Ses dessins à l’acrylique sont nés de la fréquentation du monde des graphzines (petits livres d’images muettes, proche de l’univers de la bande-dessinée).
Au fur et à mesure du temps, d’autres influences plus picturales sont venues s’agréger à ce travail très géométrique. La saturation des couleurs crée une impression presque claustrophobe et joyeuse à la fois.

Il joue avec nos yeux. Peinture, collage, impression numérique on ne sait plus. Sa technique privilégie pourtant le Posca et il arrive à nous faire croire que c’est du collage, de quoi nous faire tourner la tête. Un univers très coloré, optimiste avec plein de références, proche du Pop art et de la BD underground.
Une explosion de couleurs. Des petits robots aux ours, de Popeye à Mickey en passant par Bambi, ce sont des œuvres plein d’énergie et d’optimisme que Rodolphe Sardet propose au regard dans le hall de l’espace Jean-Burget du centre hospitalier.

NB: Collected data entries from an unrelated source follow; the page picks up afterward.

(* ===== verification/ConsensusTerm.v ===== *)
(** * ConsensusTerm: the entry points of the consensus algorithm terminate

    [startRound] and [timerEntry] of [consensus/Consensus.h] call each other through
    [handleWrongLedger] as long as the application names another prior ledger.  They end if
    some potential of the ledger they are on goes down whenever the application names
    another, which [Validations.v] shows of the application's choice by validations. *)

From S2P Require Import Prelude LedgerTiming ConsensusProposal DisputedTx Consensus ConsensusInv ConsensusSafety.

Module ConsensusTerm.
Import Consensus ConsensusInv ConsensusSafety.

Section termination.
Context {Tx TxSet W : Type} `{TO : !TxSetOps Tx TxSet} `{AD : !Adaptor Tx TxSet W}.
Context `{TL : !TxSetLaws TO} `{AL : !AdaptorLaws TO AD}.
Abbreviation t := (@t Tx TxSet W).
Abbreviation Result := (Result Tx TxSet).
Implicit Types (s : t) (r : Result) (o : TxSet) (w : W).

Context (potential : W → Z → nat).

(** No ledger's potential has gone up. *)
Definition settles (w w' : W) : Prop := ∀ i, (potential w' i ≤ potential w i)%nat.

#[local] Instance settles_preorder : PreOrder settles.
Proof. split; [by intros w i|]. intros w1 w2 w3 H1 H2 i. specialize (H1 i). specialize (H2 i). lia. Qed.

(** What the application does when it is asked or told something: no potential goes up, and
    a ledger it names in place of another has a lower one. *)
Record Settling : Prop := {
  ask_settles i l m w : settles w (getPrevLedger i l m w).1;
  ask_lowers i l m w : (getPrevLedger i l m w).2 ≠ i →
    (potential (getPrevLedger i l m w).1 (getPrevLedger i l m w).2 < potential w i)%nat;
  clock_settles w : settles w (clock_now w).1;
  acquireLedger_settles i w : settles w (acquireLedger i w).1;
  acquireTxSet_settles i w : settles w (acquireTxSet i w).1;
  onClose_settles l now m w : settles w (onClose l now m w).1;
  onAccept_settles r l res ct m w : settles w (onAccept r l res ct m w);
  propose_settles p w : settles w (propose p w);
  relay_proposal_settles p w : settles w (relay_proposal p w);
  relay_tx_settles tx w : settles w (relay_tx tx w);
  relay_set_settles o w : settles w (relay_set o w)
}.

Context (HS : Settling).

(** ** The operations between two questions *)

Abbreviation calm s s' := (settles (world s) (world s')).

Lemma foldl_calm {B} (f : t * Result → B → t * Result) l s r :
  (∀ s r x, calm s (f (s, r) x).1) → calm s (foldl f (s, r) l).1.
Proof.
  intros Hf. apply (foldl_invariant (λ acc, calm s acc.1)); [|done].
  intros [s' r'] x _ Hs. etransitivity; [exact Hs|]. apply Hf.
Qed.

Lemma createDisputes_calm o s r : calm s (createDisputes o s r).1.
Proof using HS.
  unfold createDisputes. case_if; [done|]. case_if; [done|].
  apply foldl_calm. intros s' r' x. unfold createDispute.
  repeat case_match; simplify_eq; done || apply (relay_tx_settles HS).
Qed.

Lemma updateDisputes_calm node o s r : calm s (updateDisputes node o s r).1.
Proof using HS.
  unfold updateDisputes. pose proof (createDisputes_calm o s r) as H.
  case_if; [done|]. by destruct (createDisputes o s r).
Qed.

Lemma gotTxSet_calm now o s : calm s (gotTxSet now o s).
Proof using HS.
  unfold gotTxSet. case_decide; [done|]. simpl. destruct (acquired_ s !! _); [done|].
  destruct (result_ s) as [r|]; [|done].
  match goal with |- context [foldl ?f (?s1, r) ?l] => assert (calm s1 (foldl f (s1, r) l).1) as Hc end.
  { apply foldl_calm. intros s1 r1 [k p]. case_if; [apply updateDisputes_calm|done]. }
  by destruct (foldl _ _ _).
Qed.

« Je ne me reconnais pas forcément là-dedans, prévient-il, mais c’est ce qui me vient naturellement. C’est un jeu à la fois graphique et plastique. Je ne me prends pas trop au sérieux, je ne cherche pas à transmettre quelque chose de profond avec un sens.
Le Posca
Sa technique privilégiée aujourd’hui, le Posca : « C’est un jeu, presqu’un enjeu de faire croire que c’est du collage. » Avec cet outil, Rodolphe diffuse des teintes très vives et multiples : « Mon univers est celui du pop art, des BD underground. Après avoir choisi l’option arts appliqués au lycée, parce que j’aimais dessiner, tout petit déjà, je suis resté vingt ans sans dessiner. Aujourd’hui, cela me fait du bien, ça me permet de me reconstruire. » Depuis 2008, Rodolphe partage son travail dans différents lieux d’exposition. « Cela s’intensifie depuis un an. » Une reconnaissance que le Niortais d’origine savoure.
Le contact avec les visiteurs, Rodolphe apprécie aussi. Comme ce lundi après-midi au cœur de l’hôpital psychiatrique : « Ce n’est pas un lieu qui me fait peur. C’est important de donner un peu de vie et de couleurs ici. Tout à l’heure des patients sont venus pour regarder et me parler. »
Pour partager avec l’artiste des impressions pleines d’éclat. Comme ses tableaux.